• **Required action**: Your job is to set down the stretch of entries that opens with the line containing "readlink w filePath = Success targetPath ->" and closes with the line containing "[] initial)". Keep both end lines, copy each exactly, and add nothing.

• **Records for the exercise**:

Lemma existsb_current_of_matching (fileInfo : FileInfo) (fileSha256 : string)
  (components : list Component) :
  existsb (current fileInfo fileSha256) components =
  existsb (fun c => String.eqb (sha256 c) fileSha256)
    (filter (fun c => matches c fileInfo) components).
Proof.
  induction components as [|c rest IH]; [reflexivity|]. simpl.
  unfold current at 1. destruct (matches c fileInfo); simpl; rewrite IH; reflexivity.
Qed.

(** X5: when exactly one record of the inventory matches the file and its
    fingerprint differs, reconciliation issues exactly two requests: the
    DELETE of that record, then the upload of the file. *)
Theorem X5_stale_record_is_replaced (w : World) (config : Config)
  (repository filePath : string) (components : list Component) (st : State)
  (fileData : list Byte.byte) (comp : Component) :
  let actualFilePath := getActualFilePath w filePath in
  let fileInfo := getDebInfoWithDpkg w actualFilePath in
  readFile w actualFilePath = Success fileData ->
  filter (fun c => matches c fileInfo) components = [comp] ->
  sha256 comp <> generateSHA256 w fileData ->
  exists st',
    processSingleFile w config repository filePath components st = (Ret tt, st') /\
    requests st' =
      (requests st ++
       [Delete (component_url config (id comp));
        upload_request w config repository actualFilePath fileData])%list.
Proof.
  intros actualFilePath fileInfo HR ONE HS.
  destruct (processSingleFile_issued w config repository filePath components st HR)
    as (st' & E & R).
  exists st'. split; [exact E|]. rewrite R. f_equal.
  unfold reconcile_requests. fold actualFilePath. fold fileInfo.
  rewrite filter_stale_of_matching, existsb_current_of_matching, ONE. simpl.
  apply String.eqb_neq in HS. rewrite HS. reflexivity.
Qed.

Lemma X5_witness :
  let w := Example.foo_world in
  readFile w (getActualFilePath w "foo_1.0.0_amd64.deb") = Success Example.abc123 /\
  exists st',
    processSingleFile w Example.config "apt-hosted" "foo_1.0.0_amd64.deb"
      [Example.bar_current; Example.foo_stale] initial = (Ret tt, st') /\
    requests st' =
      [Delete "http://nexus/service/rest/v1/components/id2";
       Post "http://nexus/service/rest/v1/components?repository=apt-hosted"
         (FormData "foo_1.0.0_amd64.deb" Example.abc123)].
Proof.
  intros w. split; [reflexivity|].
  destruct (X5_stale_record_is_replaced w Example.config "apt-hosted"
              "foo_1.0.0_amd64.deb" [Example.bar_current; Example.foo_stale]
              initial Example.abc123 Example.foo_stale eq_refl eq_refl)
    as (st' & E & R); [discriminate|].
  exists st'. split; [exact E | exact R].
Defined.

(* ------------------------------------------------------------------ *)
(** ** Symbolic links *)

Lemma reconcile_requests_unmatched (w : World) (config : Config) (repository : string)
  (components : list Component) (actualFilePath : string) (fileData : list Byte.byte) :
  (forall comp, In comp components ->
     matches comp (getDebInfoWithDpkg w actualFilePath) = false) ->
  reconcile_requests w config repository components actualFilePath fileData =
  [upload_request w config repository actualFilePath fileData].
Proof.
  intros NONE. unfold reconcile_requests.
  rewrite filter_stale_of_matching, existsb_current_of_matching.
  assert (E : filter (fun c => matches c (getDebInfoWithDpkg w actualFilePath))
                components = []).
  { induction components as [|c rest IH]; [reflexivity|]. simpl.
    rewrite (NONE c (or_introl eq_refl)). apply IH.
    intros c' H. apply NONE. right. exact H. }
  rewrite E. reflexivity.
Qed.

(** X6: a path that is a symbolic link is followed once: the file that is
    inspected, hashed and uploaded, and whose name the upload carries, is
    the target of the link (taken relative to the directory of the link
    when it is not absolute); a link whose target cannot be read makes
    [processSingleFile] throw the read error without issuing a request. *)
Theorem X6_symbolic_link_is_followed (w : World) (config : Config)
  (repository filePath : string) (components : list Component) (st : State)
  (targetPath : string) :
  lstat_isSymbolicLink w filePath = Success true ->
  readlink w filePath = Success targetPath ->
  let actualFilePath :=
    if Path.isAbsolute (path w) targetPath then targetPath
    else Path.resolve (path w) (Path.dirname (path w) filePath) targetPath in
  getActualFilePath w filePath = actualFilePath /\
  (forall fileData,
     readFile w actualFilePath = Success fileData ->
     (forall comp, In comp components ->
        matches comp (getDebInfoWithDpkg w actualFilePath) = false) ->
     exists st',
       processSingleFile w config repository filePath components st = (Ret tt, st') /\
       requests st' =
         (requests st ++
          [Post (components_url config repository)
             (FormData (Path.basename (path w) actualFilePath) fileData)])%list) /\
  (forall e,
     readFile w actualFilePath = Failure e ->
     processSingleFile w config repository filePath components st = (Exc e, st)).
Proof.
  intros HL HT actualFilePath.
  assert (EA : getActualFilePath w filePath = actualFilePath).
  { unfold getActualFilePath, actualFilePath. rewrite HL, HT.
    destruct (Path.isAbsolute (path w) targetPath); reflexivity. }
  split; [exact EA|]. split.
  - intros fileData HR NONE. rewrite <- EA in HR.
    destruct (processSingleFile_issued w config repository filePath components st HR)
      as (st' & E & R).
    exists st'. split; [exact E|]. rewrite R, EA.
    rewrite (reconcile_requests_unmatched w config repository components
               actualFilePath fileData NONE).
    reflexivity.
  - intros e HR. rewrite <- EA in HR.
    exact (processSingleFile_unreadable w config repository filePath components st HR).
Qed.

Lemma X6_witness :
  let w := Example.broken_entry_world in
  lstat_isSymbolicLink w "dist/gone_1_all.deb" = Success true /\
  readlink w "dist/gone_1_all.deb" = Success "../build/gone_1_all.deb" /\
  getActualFilePath w "dist/gone_1_all.deb"
  = "/home/runner/work/build/gone_1_all.deb" /\
  fst (processSingleFile w Example.config "apt-hosted" "dist/gone_1_all.deb"
         [] initial)
  = Exc "ENOENT: no such file or directory '/home/runner/work/build/gone_1_all.deb'".
Proof.
  intros w. split; [reflexivity|]. split; [reflexivity|].
  destruct (X6_symbolic_link_is_followed w Example.config "apt-hosted"
              "dist/gone_1_all.deb" [] initial "../build/gone_1_all.deb"
              eq_refl eq_refl) as (EA & _ & BAD).
  split; [exact EA|].
  rewrite (BAD _ eq_refl). reflexivity.
Defined.

(* ------------------------------------------------------------------ *)
(** ** The entries of a directory *)

Lemma file_requests_readable (w : World) (config : Config) (repository : string)
  (components : list Component) (filePath : string) (fileData : list Byte.byte) :
  readFile w (getActualFilePath w filePath) = Success fileData ->
  file_requests w config repository components filePath =
  reconcile_requests w config repository components
    (getActualFilePath w filePath) fileData.
Proof. intros HR. unfold file_requests. rewrite HR. reflexivity. Qed.

(** The loop over the entries, in full: the entries before the first
    unreadable one are reconciled in turn, and the loop then either ends
    or throws the read error of that entry. *)
Lemma processDebFiles_trace (w : World) (config : Config)
  (repository uploadPath : string) (components : list Component)
  (debFiles : list string) :
  forall st : State,
  exists out st' l,
    processDebFiles w config repository uploadPath components debFiles st = (out, st') /\
    grows w st l st' /\
    core st' = core st /\
    map fst l =
      flat_map (fun file => file_requests w config repository components
                              (entry_path w uploadPath file))
        (readable_prefix w uploadPath debFiles) /\
    (out = Ret tt /\ readable_prefix w uploadPath debFiles = debFiles \/
     exists bad after e,
       debFiles = (readable_prefix w uploadPath debFiles ++ bad :: after)%list /\
       readFile w (getActualFilePath w (entry_path w uploadPath bad)) = Failure e /\
       out = Exc e).
Proof.
  induction debFiles as [|file rest IH]; intros st; simpl.
  - exists (Ret tt), st, []. split; [reflexivity|]. split; [apply grows_refl|].
    split; [reflexivity|]. split; [reflexivity|]. left. split; reflexivity.
  - fold (entry_path w uploadPath file). unfold bind, readable.
    destruct (readFile w (getActualFilePath w (entry_path w uploadPath file)))
      as [fileData|e] eqn:HR.
    + destruct (processSingleFile_readable w config repository
                  (entry_path w uploadPath file) components st HR)
        as (st1 & l1 & E1 & G1 & C1 & R1).
      rewrite E1.
      destruct (IH st1) as (out & st' & l & E & G & C & R & K).
      exists out, st', (l1 ++ l)%list. split; [exact E|].
      split; [exact (grows_trans G1 G)|]. split; [congruence|].
      split.
      { simpl. rewrite map_app, R1, R.
        rewrite (file_requests_readable w config repository components _ _ HR).
        reflexivity. }
      destruct K as [[-> K] | (bad & after & e & K & HB & ->)].
      * left. split; [reflexivity | rewrite K; reflexivity].
      * right. exists bad, after, e. split; [|split; [exact HB | reflexivity]].
        simpl. rewrite <- K. reflexivity.
    + rewrite (processSingleFile_unreadable w config repository
                 (entry_path w uploadPath file) components st HR).
      exists (Exc e), st, []. split; [reflexivity|]. split; [apply grows_refl|].
      split; [reflexivity|]. split; [reflexivity|].
      right. exists file, rest, e. split; [reflexivity|]. split; [exact HR | reflexivity].
Qed.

• **Result below**:
  readlink w filePath = Success targetPath ->
  let actualFilePath :=
    if Path.isAbsolute (path w) targetPath then targetPath
    else Path.resolve (path w) (Path.dirname (path w) filePath) targetPath in
  getActualFilePath w filePath = actualFilePath /\
  (forall fileData,
     readFile w actualFilePath = Success fileData ->
     (forall comp, In comp components ->
        matches comp (getDebInfoWithDpkg w actualFilePath) = false) ->
     exists st',
       processSingleFile w config repository filePath components st = (Ret tt, st') /\
       requests st' =
         (requests st ++
          [Post (components_url config repository)
             (FormData (Path.basename (path w) actualFilePath) fileData)])%list) /\
  (forall e,
     readFile w actualFilePath = Failure e ->
     processSingleFile w config repository filePath components st = (Exc e, st)).
Proof.
  intros HL HT actualFilePath.
  assert (EA : getActualFilePath w filePath = actualFilePath).
  { unfold getActualFilePath, actualFilePath. rewrite HL, HT.
    destruct (Path.isAbsolute (path w) targetPath); reflexivity. }
  split; [exact EA|]. split.
  - intros fileData HR NONE. rewrite <- EA in HR.
    destruct (processSingleFile_issued w config repository filePath components st HR)
      as (st' & E & R).
    exists st'. split; [exact E|]. rewrite R, EA.
    rewrite (reconcile_requests_unmatched w config repository components
               actualFilePath fileData NONE).
    reflexivity.
  - intros e HR. rewrite <- EA in HR.
    exact (processSingleFile_unreadable w config repository filePath components st HR).
Qed.

Lemma X6_witness :
  let w := Example.broken_entry_world in
  lstat_isSymbolicLink w "dist/gone_1_all.deb" = Success true /\
  readlink w "dist/gone_1_all.deb" = Success "../build/gone_1_all.deb" /\
  getActualFilePath w "dist/gone_1_all.deb"
  = "/home/runner/work/build/gone_1_all.deb" /\
  fst (processSingleFile w Example.config "apt-hosted" "dist/gone_1_all.deb"
         [] initial)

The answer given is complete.